El conservador cardenal George Pell, poderoso «ministro» de Economía del papa, aseguró esta semana tener «el apoyo total» del papa Francisco. Aunque muchos no lo acepten.

Era arzobispo de Sídney cuando el pontífice argentino, acabado de elegir, lo escogió en mayo de 2013 como uno de sus consejeros en el grupo de los nueve cardenales (C9), encargados de asesorarle en la reforma de la Curia Romana, el gobierno del Vaticano.

Después, en marzo de 2014, fue nombrado secretario de Economía, verdadero número 3 del Vaticano. Su misión era toda una revolución en el estado más pequeño del mundo: agrupar los servicios y someterlos a las normas internacionales, estrictas y transparentes.

Es un verdadero choque de culturas en una administración opaca y muy italiana, donde la mayoría de los funcionarios son honestos pero están poco formados, y donde todavía reina un sistema de favoritismos y pactos.

En diciembre de 2014, cambiando por completo las costumbres, George Pell reveló a la prensa que cientos de millones de euros fueron encontrados depositados (legalmente) en cajones de 200 entidades vaticanas.

Estima que la Iglesia «para los pobres», que el papa tanto defiende, no puede permitirse aberraciones contables ni malversaciones, como las que se confirmaron el pasado otoño con la divulgación de los documentos confidenciales de una comisión de expertos.

Pero en ciertos ámbitos del Vaticano, el cardenal anglosajón no es visto como una buena elección de Francisco para hacer limpieza en el sistema.

Teniendo en cuenta la sobriedad que el papa argentino predica, muchos le critican sus métodos onerosos, como recurrir a costosos gabinetes de auditoría de Estados Unidos, y su nivel de vida elevado, que lo lleva a viajar en clase de negocios.

Sus declaraciones hostiles durante el sínodo sobre la familia respecto al acceso a la comunión para los casados en segundas nupcias también lo dejan en una posición delicada respecto al papa.

Pero si todas estas divergencias dan mucho de qué hablar en el seno del Vaticano, en el exterior, son las acusaciones al prelado de haber encubierto a curas pederastas en Australia las que son más embarazosas. Acusaciones que él niega categóricamente.

Las acusaciones contra el exjefe de la Iglesia australiana incomodan a la Curia Romana, donde algunos temen que la prensa saque a relucir los escándalos sexuales en la Iglesia y en el pequeño Estado.

Especialmente cuando el cardenal multiplica las declaraciones polémicas para eximir a la Iglesia. «Si un chófer acepta a una mujer en autostop y la agrede, no creo que sea justo que la empresa de transportes sea responsable», insinuó en agosto de 2014.

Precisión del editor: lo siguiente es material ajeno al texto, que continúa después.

(** * BC7215 driver: a shallow embedding of [src/src/bc7215.cpp]

    The driver class [BC7215] is embedded as a record holding every member
    variable of the class, the function-local [static previousData] of
    [processData], and the part of the outside world the code touches: the
    two ends of the serial stream and the levels [digitalRead] returns for
    the MOD and BUSY pins.  Member functions become functions on that
    record.

    Integers are [Z].  With the shipped configuration
    ([BC7215_MAX_RX_DATA_SIZE = 48], [ENABLE_FORMAT = 1]) the buffer has
    84 entries, so the position and count members are [uint8_t]; their
    wrap-around is written out where the code increments them.  The width
    of [int] differs between the boards the library is used on: 32 bits on
    the ESP8266 and ESP32, 16 bits on the AVR boards (UNO, Leonardo), where
    [(bitLen + 7) / 8] on a [uint16_t] wraps; the record says which board
    the driver runs on, and [bytesFor] writes the difference out.

    [previousData], the [static] local of [processData], is one variable for
    every [BC7215] object of a program.  The record holds its value as this
    driver finds it; a step of the transition system lets another driver
    overwrite it. *)

From Stdlib Require Import ZArith List Bool Lia.
From stdpp Require Import base option list.
Import ListNotations.

Local Open Scope Z_scope.

(** ** Configuration (bc7215_config.h, bc7215.h) *)

Definition BC7215_MAX_RX_DATA_SIZE : Z := 48.

(** [ENABLE_FORMAT == 1]: room for one data packet and one format packet. *)
Definition BC7215_BUFFER_SIZE : Z := (BC7215_MAX_RX_DATA_SIZE + 3) + (32 + 1).

(** [sizeof(bc7215FormatPkt_t)]: one signature byte and [format[32]]. *)
Definition sizeof_bc7215FormatPkt_t : Z := 33.

(** [enum MODConnect {MOD_HIGH=-1, MOD_LOW=-2}], [enum BUSYConnect {BUSY_NC=-3}] *)
Definition MOD_HIGH : Z := -1.
Definition MOD_LOW : Z := -2.
Definition BUSY_NC : Z := -3.

(** Pin levels: [HIGH] is [true], [LOW] is [false]. *)
Definition HIGH : bool := true.
Definition LOW : bool := false.

(** ** Driver state *)

(** The anonymous bit-field struct [bc7215Status]. *)
Record Status := mkStatus {
  formatPktReady : bool;
  dataPktReady : bool;
  pktStarted : bool;
  overLap : bool;
  cmdComplete : bool
}.

Record BC7215 := mkBC7215 {
  uart_rx : list Z;          (* bytes (0..255) [uart.read()] will return, oldest first *)
  uart_tx : list Z;          (* bytes handed to [uart.write], oldest first *)
  modPin : Z;
  busyPin : Z;
  modLevel : bool;           (* what [digitalRead(modPin)] returns *)
  busyLevel : bool;          (* what [digitalRead(busyPin)] returns *)
  bc7215Status : Status;
  bitLen : Z;
  circularBuffer : list Z;
  startPos : Z;
  datStartPos : Z;
  lastWritingPos : Z;
  datEndPos : Z;
  byteCount : Z;
  datCount : Z;
  previousData : Z;          (* [static uint8_t previousData] of [processData],
                                shared by every driver of the program *)
  int16 : bool               (* [int] has 16 bits on this board, not 32 *)
}.

(** *** Field updates *)

Definition set_uart_rx (v : list Z) (s : BC7215) : BC7215 :=
  mkBC7215 v (uart_tx s) (modPin s) (busyPin s) (modLevel s) (busyLevel s)
    (bc7215Status s) (bitLen s) (circularBuffer s) (startPos s) (datStartPos s)
    (lastWritingPos s) (datEndPos s) (byteCount s) (datCount s) (previousData s) (int16 s).

Definition set_uart_tx (v : list Z) (s : BC7215) : BC7215 :=
  mkBC7215 (uart_rx s) v (modPin s) (busyPin s) (modLevel s) (busyLevel s)
    (bc7215Status s) (bitLen s) (circularBuffer s) (startPos s) (datStartPos s)
    (lastWritingPos s) (datEndPos s) (byteCount s) (datCount s) (previousData s) (int16 s).

Definition set_modLevel (v : bool) (s : BC7215) : BC7215 :=
  mkBC7215 (uart_rx s) (uart_tx s) (modPin s) (busyPin s) v (busyLevel s)
    (bc7215Status s) (bitLen s) (circularBuffer s) (startPos s) (datStartPos s)
    (lastWritingPos s) (datEndPos s) (byteCount s) (datCount s) (previousData s) (int16 s).

Definition set_busyLevel (v : bool) (s : BC7215) : BC7215 :=
  mkBC7215 (uart_rx s) (uart_tx s) (modPin s) (busyPin s) (modLevel s) v
    (bc7215Status s) (bitLen s) (circularBuffer s) (startPos s) (datStartPos s)
    (lastWritingPos s) (datEndPos s) (byteCount s) (datCount s) (previousData s) (int16 s).

Definition set_bc7215Status (v : Status) (s : BC7215) : BC7215 :=
  mkBC7215 (uart_rx s) (uart_tx s) (modPin s) (busyPin s) (modLevel s) (busyLevel s)
    v (bitLen s) (circularBuffer s) (startPos s) (datStartPos s)
    (lastWritingPos s) (datEndPos s) (byteCount s) (datCount s) (previousData s) (int16 s).

Definition set_bitLen (v : Z) (s : BC7215) : BC7215 :=
  mkBC7215 (uart_rx s) (uart_tx s) (modPin s) (busyPin s) (modLevel s) (busyLevel s)
    (bc7215Status s) v (circularBuffer s) (startPos s) (datStartPos s)
    (lastWritingPos s) (datEndPos s) (byteCount s) (datCount s) (previousData s) (int16 s).

Definition set_circularBuffer (v : list Z) (s : BC7215) : BC7215 :=
  mkBC7215 (uart_rx s) (uart_tx s) (modPin s) (busyPin s) (modLevel s) (busyLevel s)
    (bc7215Status s) (bitLen s) v (startPos s) (datStartPos s)
    (lastWritingPos s) (datEndPos s) (byteCount s) (datCount s) (previousData s) (int16 s).

Definition set_startPos (v : Z) (s : BC7215) : BC7215 :=
  mkBC7215 (uart_rx s) (uart_tx s) (modPin s) (busyPin s) (modLevel s) (busyLevel s)
    (bc7215Status s) (bitLen s) (circularBuffer s) v (datStartPos s)
    (lastWritingPos s) (datEndPos s) (byteCount s) (datCount s) (previousData s) (int16 s).

Definition set_datStartPos (v : Z) (s : BC7215) : BC7215 :=
  mkBC7215 (uart_rx s) (uart_tx s) (modPin s) (busyPin s) (modLevel s) (busyLevel s)
    (bc7215Status s) (bitLen s) (circularBuffer s) (startPos s) v
    (lastWritingPos s) (datEndPos s) (byteCount s) (datCount s) (previousData s) (int16 s).

Definition set_lastWritingPos (v : Z) (s : BC7215) : BC7215 :=
  mkBC7215 (uart_rx s) (uart_tx s) (modPin s) (busyPin s) (modLevel s) (busyLevel s)
    (bc7215Status s) (bitLen s) (circularBuffer s) (startPos s) (datStartPos s)
    v (datEndPos s) (byteCount s) (datCount s) (previousData s) (int16 s).

Definition set_datEndPos (v : Z) (s : BC7215) : BC7215 :=
  mkBC7215 (uart_rx s) (uart_tx s) (modPin s) (busyPin s) (modLevel s) (busyLevel s)
    (bc7215Status s) (bitLen s) (circularBuffer s) (startPos s) (datStartPos s)
    (lastWritingPos s) v (byteCount s) (datCount s) (previousData s) (int16 s).

Definition set_byteCount (v : Z) (s : BC7215) : BC7215 :=
  mkBC7215 (uart_rx s) (uart_tx s) (modPin s) (busyPin s) (modLevel s) (busyLevel s)
    (bc7215Status s) (bitLen s) (circularBuffer s) (startPos s) (datStartPos s)
    (lastWritingPos s) (datEndPos s) v (datCount s) (previousData s) (int16 s).

Definition set_datCount (v : Z) (s : BC7215) : BC7215 :=
  mkBC7215 (uart_rx s) (uart_tx s) (modPin s) (busyPin s) (modLevel s) (busyLevel s)
    (bc7215Status s) (bitLen s) (circularBuffer s) (startPos s) (datStartPos s)
    (lastWritingPos s) (datEndPos s) (byteCount s) v (previousData s) (int16 s).

Definition set_previousData (v : Z) (s : BC7215) : BC7215 :=
  mkBC7215 (uart_rx s) (uart_tx s) (modPin s) (busyPin s) (modLevel s) (busyLevel s)
    (bc7215Status s) (bitLen s) (circularBuffer s) (startPos s) (datStartPos s)
    (lastWritingPos s) (datEndPos s) (byteCount s) (datCount s) v (int16 s).

Definition set_formatPktReady (v : bool) (s : BC7215) : BC7215 :=
  let f := bc7215Status s in
  set_bc7215Status
    (mkStatus v (dataPktReady f) (pktStarted f) (overLap f) (cmdComplete f)) s.

Definition set_dataPktReady (v : bool) (s : BC7215) : BC7215 :=
  let f := bc7215Status s in
  set_bc7215Status
    (mkStatus (formatPktReady f) v (pktStarted f) (overLap f) (cmdComplete f)) s.

Definition set_pktStarted (v : bool) (s : BC7215) : BC7215 :=
  let f := bc7215Status s in
  set_bc7215Status
    (mkStatus (formatPktReady f) (dataPktReady f) v (overLap f) (cmdComplete f)) s.

Definition set_overLap (v : bool) (s : BC7215) : BC7215 :=
  let f := bc7215Status s in
  set_bc7215Status
    (mkStatus (formatPktReady f) (dataPktReady f) (pktStarted f) v (cmdComplete f)) s.

Definition set_cmdComplete (v : bool) (s : BC7215) : BC7215 :=
  let f := bc7215Status s in
  set_bc7215Status
    (mkStatus (formatPktReady f) (dataPktReady f) (pktStarted f) (overLap f) v) s.

(** Shorthands for the five flags of a driver. *)
Definition fFormat (s : BC7215) : bool := formatPktReady (bc7215Status s).
Definition fData (s : BC7215) : bool := dataPktReady (bc7215Status s).
Definition fStarted (s : BC7215) : bool := pktStarted (bc7215Status s).
Definition fOverLap (s : BC7215) : bool := overLap (bc7215Status s).
Definition fComplete (s : BC7215) : bool := cmdComplete (bc7215Status s).

(** ** Construction

    The constructors initialise [uart], [modPin] and [busyPin] only; the
    examples declare the driver at namespace scope, where every other member
    starts zeroed.  The constructors taking a MOD pin number drive it
    [HIGH].  The static [previousData] is not the constructor's: it holds 0
    when the program starts and whatever the drivers constructed before
    this one have left there since. *)
Definition initOn (int16 : bool) (previousData : Z) (ModPin BusyPin : Z) (busy : bool)
    : BC7215 :=
  mkBC7215 [] [] ModPin BusyPin HIGH busy
    (mkStatus false false false false false)
    0 (repeat 0 (Z.to_nat BC7215_BUFFER_SIZE)) 0 0 0 0 0 0 previousData int16.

En junio, el británico Peter Saunders, víctima y experto en la Comisión pontifica para la protección de los menores, atacó a Pell: «Su autoridad es inmensa en el Vaticano, y sería una gran espina en el pie del papa si debía ser autorizado a seguir en sus funciones».

Para este militante, como para otros editorialistas anglosajones, el cardenal australiano es una prueba de la voluntad de Francisco para luchar contra el encubrimiento de los escándalos pederastas.

«Un obispo que cambia de parroquia a un cura, que sabe que es pederasta, es un inconsciente y lo mejor que puede hacer es renunciar», repitió el papa en el avión de vuelta de México hace dos semanas.